Wanessa Camargo é acusada de má-fé em processo sobre bloco de Carnaval
Foto: Reprodução/Instagram

Durante o Carnaval de 2023 em São Paulo, o bloco Xainirô, comandado por Wanessa Camargo, protagonizou uma confusão envolvendo o trio elétrico, com a presença da polícia e interrupção do show. Agora, a cantora enfrenta novas polêmicas jurídicas: a defesa da empresa processada alega que Wanessa estaria agindo de má-fé ao mover a ação contra o grupo responsável pelo evento, segundo informações do colunista Daniel Nascimento, do jornal O Dia .

De acordo com a empresa, a apresentação ocorreu normalmente no dia 12 de fevereiro de 2023, contrariando relatos de falha técnica. O trio elétrico Twister teria cumprido integralmente o contrato, com duração prevista de 1h30, e vídeos e postagens nas redes sociais comprovariam que Wanessa se apresentou durante todo o período e agradeceu ao público. A paralisação parcial, segundo os réus, ocorreu apenas devido à atuação policial para garantir a segurança, sem determinação de interrupção do show.

A disputa judicial também envolve as participações especiais. Wanessa afirma que artistas como Francinne, Lia Clark e Aretuza Lovi não puderam subir ao trio, o que teria causado constrangimento. A defesa, no entanto, anexou imagens e vídeos mostrando a presença dos convidados Vitão, Luiza Possi, Pepita e os demais, alegando que os registros desmentem a versão de cancelamento das apresentações.
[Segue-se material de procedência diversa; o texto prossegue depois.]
(** * js-examples: the tagged-template function [echoTag] and the [Hello]
      component

    A shallow embedding of these pieces of the repository:

    - [echoTag], the tagged-template function of the "strings" test, which
      glues the literal pieces of a template and the values of its
      substitutions back together, and the tagged template that calls it;
    - [echoTag] once more with the state of the program and what a call
      can throw, for substitutions that are Symbols or objects;
    - the copy loops of the tests "string iterating", "arrays" and "sets";
    - [Hello.render], the [render] method of the React component in
      [src/components/hello.tsx].

    A JavaScript string is a finite sequence of code units; it is
    modelled by [string], with [++] for concatenation and [String.length]
    for [.length].  Arrays are modelled by [list], the variables of
    [echoTag] by a record that the statements of its body pass along. *)

From Stdlib Require Import String Ascii List ZArith Arith Bool Lia.
From Stdlib Require Import DecimalString.
From Equations Require Import Equations.
Import ListNotations.

Local Open Scope list_scope.
Local Open Scope string_scope.

(** ** JavaScript values and their coercion to text *)

Module JS.

(** A Number.  [echoTag] only ever turns a Number into text, so the model
    keeps the Numbers whose text is plain: [Int z] for an integer-valued
    Number such as the code's [count = 10] (every integer up to
    [Number.MAX_SAFE_INTEGER] in magnitude is one, and its text is its
    decimal numeral), and the three special values. *)
Inductive number : Type :=
| Int (z : Z)
| NaN
| Infinity (negative : bool).

(** The values a substitution is coerced from: the primitives that have
    a text.  The source file opens with the list of the built-in types;
    Object is left aside there ("a bigger topic") and here, and so is
    Symbol, the one primitive that string concatenation refuses. *)
Inductive value : Type :=
| Undefined
| Null
| Boolean (b : bool)
| Number (n : number)
| String (s : string).

(** [Number::toString] in radix 10. *)
Definition NumberToString (n : number) : string :=
  match n with
  | Int z => NilZero.string_of_int (Z.to_int z)
  | NaN => "NaN"
  | Infinity false => "Infinity"
  | Infinity true => "-Infinity"
  end.

(** The abstract operation [ToString] on the primitives above. *)
Definition ToString (v : value) : string :=
  match v with
  | Undefined => "undefined"
  | Null => "null"
  | Boolean true => "true"
  | Boolean false => "false"
  | Number n => NumberToString n
  | String s => s
  end.

(** [a[k]] on an array [a] and an integer index [k]: the element when
    [0 <= k < a.length], and [undefined] otherwise (a read out of range
    is not an error in JavaScript). *)
Definition Get {A : Type} (a : list A) (k : Z) : option A :=
  if (k <? 0)%Z then None else nth_error a (Z.to_nat k).

(** An element read from an array of strings, as a value. *)
Definition of_element (e : option string) : value :=
  match e with
  | Some s => String s
  | None => Undefined
  end.

(** An element read from an array of values. *)
Definition of_slot (e : option value) : value :=
  match e with
  | Some v => v
  | None => Undefined
  end.

(** [s += v] with [s] a string: [v] is coerced by [ToString] and
    appended. *)
Definition add_assign (s : string) (v : value) : string :=
  s ++ ToString v.

End JS.

(** ** [echoTag] *)

Module EchoTag.

Import JS.

(** The variables in scope in the body of [echoTag]: the two parameters
    and the locals [result] and [i]. *)
Record frame : Type := Frame {
  literals : list string;
  substitutions : list value;
  result : string;
  i : nat
}.

(** [i < substitutions.length] *)
Definition loop_test (f : frame) : bool :=
  (i f <? length (substitutions f))%nat.

(** [result += literals[i]; result += substitutions[i]; i++] *)
Definition loop_body (f : frame) : frame :=
  let r1 := add_assign (result f)
              (of_element (Get (literals f) (Z.of_nat (i f)))) in
  let r2 := add_assign r1
              (of_slot (Get (substitutions f) (Z.of_nat (i f)))) in
  Frame (literals f) (substitutions f) r2 (S (i f)).

(** A value together with the fact that it is the value of [a]: this
    keeps the outcome of the loop test at hand in the branch taken. *)
Definition inspect {A : Type} (a : A) : {b : A | a = b} :=
  exist _ a eq_refl.

(** [for (...; i < substitutions.length; i++) { ... }], from the frame
    where [i] has been initialised. *)
Equations? for_loop (f : frame) : frame
  by wf (length (substitutions f) - i f) lt :=
  for_loop f with inspect (loop_test f) => {
    | exist _ true _ := for_loop (loop_body f);
    | exist _ false _ := f }.
Proof.
  unfold loop_test in e. apply Nat.ltb_lt in e. simpl. lia.
Qed.

(** The whole body, up to the frame at [return result]. *)
Definition run (lits : list string) (substs : list value) : frame :=
  let f0 := Frame lits substs "" 0 in
  let f1 := for_loop f0 in
  let last := Get (literals f1) (Z.of_nat (length (literals f1)) - 1) in
  Frame (literals f1) (substitutions f1)
        (add_assign (result f1) (of_element last)) (i f1).

(** [echoTag(literals, ...substitutions)] *)
Definition echoTag (lits : list string) (substs : list value) : string :=
  result (run lits substs).

(** *** The renderer as the specification words it

    Written after the words of the specification (section 4.1,
    "Algorithm"), not after the code: an accumulator that starts empty,
    receives [fragments[k]] and the text of [substitutions[k]] for [k]
    from [0] to [N-2], then the final fragment [fragments[N-1]]. *)
Definition render_spec (fragments : list string)
    (substs : list value) : string :=
  let N := length fragments in
  let step (acc : string) (k : nat) :=
    ((acc ++ nth k fragments "") ++ ToString (nth k substs Undefined))%string in
  (fold_left step (seq 0 (N - 1)) "" ++ nth (N - 1) fragments "")%string.

(** The pieces of a template in source order: a fragment, the text of
    the substitution that follows it, the next fragment, and so on. *)
Fixpoint interleave (fragments texts : list string) : list string :=
  match fragments, texts with
  | f :: fs, t :: ts => f :: t :: interleave fs ts
  | _, _ => fragments
  end.

(** What one iteration of the loop appends at index [k]: the text read
    from [literals[k]] (["undefined"] out of range), then the text of
    [substitutions[k]]. *)
Definition piece (lits : list string) (substs : list value)
    (k : nat) : string :=
  (nth k lits "undefined" ++ ToString (nth k substs Undefined))%string.

(** What the whole loop appends, round by round. *)
Definition pieces (lits : list string) (substs : list value) : list string :=
  map (piece lits substs) (seq 0 (length substs)).

(** Total length of a list of strings. *)
Definition total_length (l : list string) : nat :=
  list_sum (map String.length l).

End EchoTag.

(** ** The [Hello] component *)

Module Hello.

(** [interface HelloProps] *)
Record HelloProps : Type := {
  compiler : string;
  framework : string
}.

(** An instance of [class Hello extends React.Component<HelloProps, {}>]:
    the base class stores the properties it was created with in
    [this.props]. *)
Record instance : Type := { props : HelloProps }.

(** The values an identifier or a property may hold, as far as [render]
    can tell them apart. *)
#[warnings="-register-all"]
Inductive jsval : Type :=
| Undef
| Str (s : string)
| Obj (fields : list (string * jsval)).

(** What goes wrong at run time. *)
Inductive exn : Type :=
| ReferenceError (name : string)
| TypeError.

(** The outcome of evaluating an expression. *)
Inductive completion (A : Type) : Type :=
| Normal (a : A)
| Throw (e : exn).
Arguments Normal {A} a.
Arguments Throw {A} e.

Definition bind {A B : Type} (c : completion A)
    (k : A -> completion B) : completion B :=
  match c with
  | Normal a => k a
  | Throw e => Throw e
  end.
Os réus reforçam ainda que não houve falha mecânica ou problemas de tráfego, destacando que o veículo passou por vistorias e havia sido utilizado sem intercorrências em outro evento. Wanessa Camargo solicita aproximadamente R$ 125 mil por danos materiais e morais, enquanto a defesa sustenta que não houve descumprimento contratual nem prejuízo à cantora, classificando a ação como litigância de má-fé e solicitando aplicação de multa.

O caso segue em análise pelo Judiciário. Recentemente, em 27 de fevereiro de 2026, o Tribunal de Justiça de São Paulo enviou os autos ao Tribunal de Justiça da Bahia, em Salvador, para distribuição cível, após declínio de competência do foro paulista. A decisão sobre a validade das alegações de Wanessa e das provas apresentadas ainda deve ser definida pela Justiça.